Segment Start: EXERCISE MATERIAL
(** ** At most twice the limit in any window *)

(** The requests let through for one key, as windows: the start and the instants, newest first. *)
Notation grants := (list (Z * list Z)) (only parsing).

Section bound.
Context (w : Z) (m : nat).

(** Each window holds at most [m] instants, all within [w] of its start; the starts are [w] apart. *)
Inductive windows : grants → Prop :=
| windows_nil : windows []
| windows_cons s l gs :
    (length l <= m)%nat → Forall (λ g, s ≤ g < s + w) l →
    Forall (λ x, x.1 + w ≤ s) gs → windows gs → windows ((s, l) :: gs).

Lemma windows_inv s l gs :
  windows ((s, l) :: gs) →
  (length l <= m)%nat ∧ Forall (λ g, s ≤ g < s + w) l ∧ Forall (λ x, x.1 + w ≤ s) gs ∧ windows gs.
Proof. by inversion 1. Qed.

(** The instants in [[a, a + w)]. *)
Definition within (a : Z) (l : list Z) : list Z := List.filter (λ g, (a <=? g) && (g <? a + w)) l.
Definition total (a : Z) (gs : grants) : nat := sum_list (map (λ x, length (within a x.2)) gs).

Lemma within_nil a l : Forall (λ g, g < a ∨ a + w ≤ g) l → within a l = [].
Proof.
  induction 1 as [|g l Hg _ IH]; [done|]. unfold within in *. simpl. rewrite IH.
  destruct (Z.leb_spec a g), (Z.ltb_spec g (a + w)); simpl; try done; lia.
Qed.

Lemma within_length a l : (length (within a l) <= length l)%nat.
Proof. unfold within. induction l as [|g l IH]; simpl; [lia|]. destruct (_ && _); simpl; lia. Qed.

Lemma total_old a gs : windows gs → Forall (λ x, x.1 + w ≤ a) gs → total a gs = 0%nat.
Proof.
  induction 1 as [|s l gs Hl Hg Ho Hw IH]; [done|]. intros [Hs Hgs]%Forall_cons. unfold total in *. simpl in *.
  rewrite (IH Hgs), within_nil; [done|]. eapply Forall_impl; [exact Hg|]. simpl. lia.
Qed.

Lemma total_one a gs : windows gs → Forall (λ x, x.1 < a + w) gs → (∀ x, x ∈ gs → x.1 ≤ a) → (total a gs <= m)%nat.
Proof.
  intros Hw _ Hle. destruct Hw as [|s l gs Hl Hg Ho Hw]; [unfold total; simpl; lia|].
  assert (Hz : total a gs = 0%nat).
  { apply total_old; [done|]. eapply Forall_impl; [exact Ho|]. simpl. intros x Hx. specialize (Hle (s, l) ltac:(by left)). simpl in Hle. lia. }
  unfold total in *. simpl. rewrite Hz. pose proof (within_length a l). lia.
Qed.

Lemma total_bound a gs : 0 ≤ w → windows gs → (total a gs <= 2 * m)%nat.
Proof.
  intros Hw0. induction 1 as [|s l gs Hl Hg Ho Hw IH]; [unfold total; simpl; lia|].
  destruct (Z.le_gt_cases (a + w) s) as [Hlate|Hearly].
  - assert (Hz : within a l = []) by (apply within_nil; eapply Forall_impl; [exact Hg|]; simpl; lia).
    unfold total in *. simpl. rewrite Hz. simpl. lia.
  - assert (Hone : (total a gs <= m)%nat).
    { apply total_one; [done|eapply Forall_impl; [exact Ho|]; simpl; lia|].
      intros x Hx. rewrite Forall_forall in Ho. specialize (Ho x Hx). simpl in Ho. lia. }
    unfold total in *. simpl. pose proof (within_length a l). lia.
Qed.
End bound.

(** A request to check: address, scope, instant. *)
Notation checks := (list (IpAddr * ThrottleScope * Z)) (only parsing).

Fixpoint check_all (t : RequestThrottle) (cs : checks) : list ThrottleDecision :=
  match cs with
  | [] => []
  | (ip, scope, now) :: cs => let '(d, t) := check_at t ip scope now in d :: check_all t cs
  end.

(** The clock does not go back. *)
Fixpoint ascending (t : Z) (cs : checks) : Prop :=
  match cs with
  | [] => True
  | (_, now) :: cs => t ≤ now ∧ ascending now cs
  end.

(** When requests of [ip] in [scope] were let through. *)
Definition granted (ip : IpAddr) (scope : ThrottleScope) (cs : checks) (ds : list ThrottleDecision) : list Z :=
  omap (λ '((i, s, now), d), if bool_decide (i = ip ∧ s = scope) then match d with Allowed => Some now | Denied _ => None end else None)
    (zip cs ds).

Section run_bound.
Context (ip : IpAddr) (scope : ThrottleScope) (lim : ThrottleLimits).
Notation w := (window (limit_for lim scope)).
Notation m := (max_requests (limit_for lim scope)).

(** The bucket is the newest window; without one, all windows are over. *)
Definition tracks (t : RequestThrottle) (now : Z) (gs : grants) : Prop :=
  limits t = lim ∧ windows w m gs ∧ Forall (λ x, x.1 ≤ now) gs ∧
  match buckets t !! (ip, scope) with
  | Some st => ∃ l gs', gs = (started_at st, l) :: gs' ∧ length l = count st
  | None => Forall (λ x, x.1 + w ≤ now) gs
  end.

Lemma window_max : w ≤ max_window lim.
Proof. unfold max_window. destruct scope; simpl; lia. Qed.

Lemma tracks_later t now now' gs : now ≤ now' → tracks t now gs → tracks t now' gs.
Proof.
  intros Hn (Hl & Hw & Ha & Hb). split_and!; [done|done|eapply Forall_impl; [exact Ha|]; simpl; lia|].
  destruct (buckets t !! (ip, scope)); [done|]. eapply Forall_impl; [exact Hb|]. simpl. lia.
Qed.
(* ===== verification/Credentials.v ===== *)
(** The credential store of the gateway: password, passkeys, API keys and sessions.

    Models [crates/auth/src/credential_store/]: [sessions.rs] (without the variants that carry a vault),
    [api_keys.rs], [passkeys.rs], [types.rs], [util.rs] and [legacy.rs].  The state is the tables and the
    two flags in memory; a method is a program over statements ([Prog]), and a flag is stored together with
    the statement before it.  The clock counts seconds, as [datetime('now')] does.  Argon2, HMAC, random
    bytes and the configuration file are parameters. *)
From S2P Require Import Prelude Float64 Json Utf8 ToolArgs Prog.
Local Open Scope Z_scope.

(** * Types *)

Inductive AuthMethod := Password | Passkey | ApiKey | Loopback.
Global Instance AuthMethod_eq_dec : EqDecision AuthMethod.
Proof. solve_decision. Defined.

Record AuthIdentity := { method : AuthMethod; scopes : list str }.

Definition has_scope (i : AuthIdentity) (scope : str) : bool :=
  if negb (bool_decide (method i = ApiKey)) then true
  else negb (is_nonempty (scopes i)) || existsb (λ s, str_eqb s scope) (scopes i).

Definition VALID_SCOPES : list str :=
  [lit "operator.admin"; lit "operator.read"; lit "operator.write"; lit "operator.approvals"; lit "operator.pairing"].

Record PasskeyRow := { pk_id : Z; credential_id : bytes; pk_name : str; passkey_data : bytes }.
Record ApiKeyRow := {
  key_id : Z;
  label : str;
  key_hash : str;
  key_prefix : str;
  revoked_at : option Z;
  key_scopes : option str;
  key_salt : option str;
}.
Record SessionRow := { token : str; s_created_at : Z; s_expires_at : Z }.
Record ApiKeyVerification := { v_key_id : Z; v_scopes : list str }.

Inductive Error := Database (e : str) | Validation (e : str) | CryptoError.

(** The tables, the last ids, and the flags. *)
Record CredentialStore := {
  password_hash : option str;
  passkeys : list PasskeyRow;
  last_passkey : Z;
  api_keys : list ApiKeyRow;
  last_api_key : Z;
  sessions : list SessionRow;
  state_disabled : option bool;      (** the row of [auth_state] *)
  setup_complete : bool;
  auth_disabled : bool;
}.

Definition with_password (s : CredentialStore) h : CredentialStore :=
  {| password_hash := h; passkeys := passkeys s; last_passkey := last_passkey s; api_keys := api_keys s;
     last_api_key := last_api_key s; sessions := sessions s; state_disabled := state_disabled s;
     setup_complete := setup_complete s; auth_disabled := auth_disabled s |}.
Definition with_passkeys (s : CredentialStore) ps n : CredentialStore :=
  {| password_hash := password_hash s; passkeys := ps; last_passkey := n; api_keys := api_keys s;
     last_api_key := last_api_key s; sessions := sessions s; state_disabled := state_disabled s;
     setup_complete := setup_complete s; auth_disabled := auth_disabled s |}.
Definition with_api_keys (s : CredentialStore) ks n : CredentialStore :=
  {| password_hash := password_hash s; passkeys := passkeys s; last_passkey := last_passkey s; api_keys := ks;
     last_api_key := n; sessions := sessions s; state_disabled := state_disabled s;
     setup_complete := setup_complete s; auth_disabled := auth_disabled s |}.
Definition with_sessions (s : CredentialStore) ss : CredentialStore :=
  {| password_hash := password_hash s; passkeys := passkeys s; last_passkey := last_passkey s; api_keys := api_keys s;
     last_api_key := last_api_key s; sessions := ss; state_disabled := state_disabled s;
     setup_complete := setup_complete s; auth_disabled := auth_disabled s |}.
Definition with_state_row (s : CredentialStore) d : CredentialStore :=
  {| password_hash := password_hash s; passkeys := passkeys s; last_passkey := last_passkey s; api_keys := api_keys s;
     last_api_key := last_api_key s; sessions := sessions s; state_disabled := Some d;
     setup_complete := setup_complete s; auth_disabled := auth_disabled s |}.
Definition with_flags (s : CredentialStore) complete disabled : CredentialStore :=
  {| password_hash := password_hash s; passkeys := passkeys s; last_passkey := last_passkey s; api_keys := api_keys s;
     last_api_key := last_api_key s; sessions := sessions s; state_disabled := state_disabled s;
     setup_complete := complete; auth_disabled := disabled |}.

(** Empty tables, before the store is opened. *)
Definition fresh_tables : CredentialStore :=
  {| password_hash := None; passkeys := []; last_passkey := 0; api_keys := []; last_api_key := 0;
     sessions := []; state_disabled := None; setup_complete := false; auth_disabled := false |}.

(** Argon2, the digests in hexadecimal, and what the clock and the random generator give to a call. *)
Class Crypto := {
  hash_password : str → str → option str;     (** password and salt *)
  verify_hash : str → str → bool;             (** password and hash; false for a malformed hash *)
  sha256_hex : str → str;
  hmac_sha256_hex : str → str → str;          (** input and key *)
}.
Record env := { now : Z; random1 : str; random2 : str }.

Definition session_ttl : Z := 30 * 24 * 60 * 60.
Definition MAX_SESSIONS : nat := 10.

Notation prog := (Prog.prog CredentialStore Error) (only parsing).
Notation run := (Prog.run Database) (only parsing).

(** * Methods *)

Section store.
Context `{Crypto, SerdeJson}.

Definition has_password : prog bool := let* b := select (λ s, isSome (password_hash s)) in Done (Ok b).
Definition has_passkeys : prog bool := let* b := select (λ s, is_nonempty (passkeys s)) in Done (Ok b).

(** [with_config]: [config_disabled] is [auth.disabled] of the configuration. *)
Definition with_config (config_disabled : bool) : prog unit :=
  let* pw := select (λ s, isSome (password_hash s)) in
  let open_ (has : bool) : prog unit :=
    let* _ := update (λ s, match state_disabled s with Some _ => with_flags s has (auth_disabled s)
                                                     | None => with_state_row (with_flags s has (auth_disabled s)) config_disabled end) in
    let* d := select state_disabled in
    let* _ := update (λ s, with_flags s (setup_complete s) (unwrap_or config_disabled d)) in
    Done (Ok tt) in
  if pw : bool then open_ true else let* pk := select (λ s, is_nonempty (passkeys s)) in open_ pk.

(** The row of [auth_state], then the configuration file. *)
Definition persist_auth_disabled (d : bool) : prog unit :=
  let* _ := update (λ s, with_state_row s d) in
  let* _ := update id in
  Done (Ok tt).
Segment End: EXERCISE MATERIAL
Your answer is the line containing "(** The row of [auth_state], then" plus every line after it through the end of the entries, given again exactly and alone.

ANSWER TO THIS PROBLEM
(** The row of [auth_state], then the configuration file. *)
Definition persist_auth_disabled (d : bool) : prog unit :=
  let* _ := update (λ s, with_state_row s d) in
  let* _ := update id in
  Done (Ok tt).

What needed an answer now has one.